The SerDe works by matching columns in the table definition with regex groups defined and captured by the regular expression.
A regex group is defined by parenthesis "(...)" inside the regex. Note that this is one of common mistakes by beginners who spend time creating
great regular expressions but displace or fail to mark regex groups.
The new, built-in version supports following primitive column types: TINYINT, SMALLINT, INT, BIGINT, FLOAT, DOUBLE, STRING, BOOLEAN and DECIMAL, in
contrast to the "Contrib" version which supported only STRING column type. Regarding the number of columns in the table definition and the
number of regex group, they must match, otherwise a warning is printed and the table is not populated.

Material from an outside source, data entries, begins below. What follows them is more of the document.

(** The rasters and the mask of the end-to-end example have 4 rows of 4
    cells. *)
Definition example_rows : nat := 4.
Definition example_cols : nat := 4.

(** ** Notions for what the handler does to the object store *)

(** A computation that writes nothing and makes only calls that satisfy
    [P]. *)
Definition reads_only {A} (P : Call -> Prop) (m : M A) : Prop :=
  forall w, exists new, extends w (snd (m w)) new /\ Forall P new.

(** The calls of the reconciliation: listings, and the fetch of the item of
    a grid name of the list that is not the tile of the item itself. *)
Definition neighbour_call
  (output_folder item_id : string) (grid_names : list string) (c : Call)
  : Prop :=
  match c with
  | list_objects_v2 _ _ _ => True
  | get_object Bucket Key =>
      exists grid_name,
        In grid_name grid_names
        /\ item_name_of item_id grid_name <> item_id
        /\ FileUtils.parse_s3_path
             (item_path_of output_folder (item_name_of item_id grid_name))
           = Ok (Bucket, Key)
  | open_w _ => False
  | upload_file _ _ _ => False
  end.

(** A computation that leaves the objects of S3 as they are. *)
Definition keeps_objects {A} (m : M A) : Prop :=
  forall w, s3_objects (snd (m w)) = s3_objects w.

(** A handler run that leaves the objects as they are, or returns the OK
    response and has put one object, under the path of [item_id] in
    [output_folder], with the identifier [item_id]. *)
Definition writes_own_item_at_most
  (output_folder item_id : string) (m : M Response) : Prop :=
  forall w,
    s3_objects (snd (m w)) = s3_objects w
    \/ (fst (m w) = Ok ok_response
        /\ exists bucket_name prefix_path item,
             FileUtils.parse_s3_path
               (PyStr.path_join output_folder (item_id ++ ".json"))
             = Ok (bucket_name, prefix_path)
             /\ msg_id item = item_id
             /\ s3_objects (snd (m w))
                = <[(bucket_name, prefix_path) := item]> (s3_objects w)).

On individual lines, if a row matches the regex but has less than expected groups, the missing groups and table fields will be NULL.
If a row matches the regex but has more than expected groups, the additional groups are just ignored. If a row doesn't match the regex
then all fields will be NULL. The regex is provided as a SerDe required property called "input.regex".
Another supported property is "input.regex.case.insensitive" which can be "true" or "false" (default), while ""output.format.string" supported by the
contrib version is not supported any more. As an example consider a tab separated text input file composed of 5 fields: id int, city_org string, city_en string,
country string, ppl float, and we'd like to create a table using only 3 of those 5 fileds, namely:
id, city_org, and ppl, meaning that we'd like to ignore 3rd and 4th column. (Of course we can do the same using a view, but
for the sake of the discussion let's do it using RegexSerDe.) We can define our table as: $ hdfs dfs -mkdir -p hive/serde/regex
$ hdfs dfs -put allcities.utf8.tsv hive/serde/regex
hive> CREATE EXTERNAL TABLE citiesr1 (id int, city_org string, ppl float) ROW FORMAT SERDE 'org.apache.hadoop.hive.serde2.RegexSerDe' WITH SERDEPROPERTIES ('input.regex'='^(\\d+)\\t([^\\t]*)\\t\\S+\\t\\S+\\t(\\d++.\\d++).*') LOCATION '/user/it1/hive/serde/regex'; Note that the regex contains 3 regex groups capturing the first, second and fifth field on each line, corresponding to 3 table columns:
(\\d+), the leading integer id composed of 1 or more digits, ([^\\t]*), a string, everything except tab, positioned between 2nd and 3rd delimiting tabs. If we know that the column contains no spaces we can
also use "\\S+" in our example this is not the case, (however, we are making such assumption about the 3rd and the 4th field) and (\\d++.\\d++).*'), a float with at least 1 digit before and after the decimal point. Input sample (files used in examples are available in the attachment): 110 La Coruña Corunna Spain 0.37
112 Cádiz Cadiz Spain 0.4
120 Köln Cologne Germany 0.97
hive> select * from citiesr1 where id>100 and id<121;
110 La Coruña 0.37
112 Cádiz 0.4
120 Köln 0.97 Now, let's consider a case when some fields are missing in the input file, and we attempt to read it using the same regex
used for the table above: $ hdfs dfs -mkdir -p hive/serde/regex2
$ hdfs dfs -put allcities-flds-missing.utf8.tsv hive/serde/regex2
hive> CREATE EXTERNAL TABLE citiesr2 (id int, city_org string, ppl float) ROW FORMAT SERDE 'org.apache.hadoop.hive.serde2.RegexSerDe' WITH SERDEPROPERTIES ('input.regex'='^(\\d+)\\t([^\\t]*)\\t\\S+\\t\\S+\\t(\\d++.\\d++).*') LOCATION '/user/it1/hive/serde/regex2'; Input sample: 2<tab>大阪<tab>Osaka<tab><tab>
31<tab>Якутск<tab>Yakutsk<tab>Russia
121<tab>München<tab>Munich<tab><tab>1.2 On lines 1 and 3 we have 5 fields, but some are empty, while on the second line we have only 4 fields and 3 tabs. If we attempt to read the file using the regex given for table citiesr1 we'll end up with all NULLs on these 3 lines because the regex doesn't match these lines.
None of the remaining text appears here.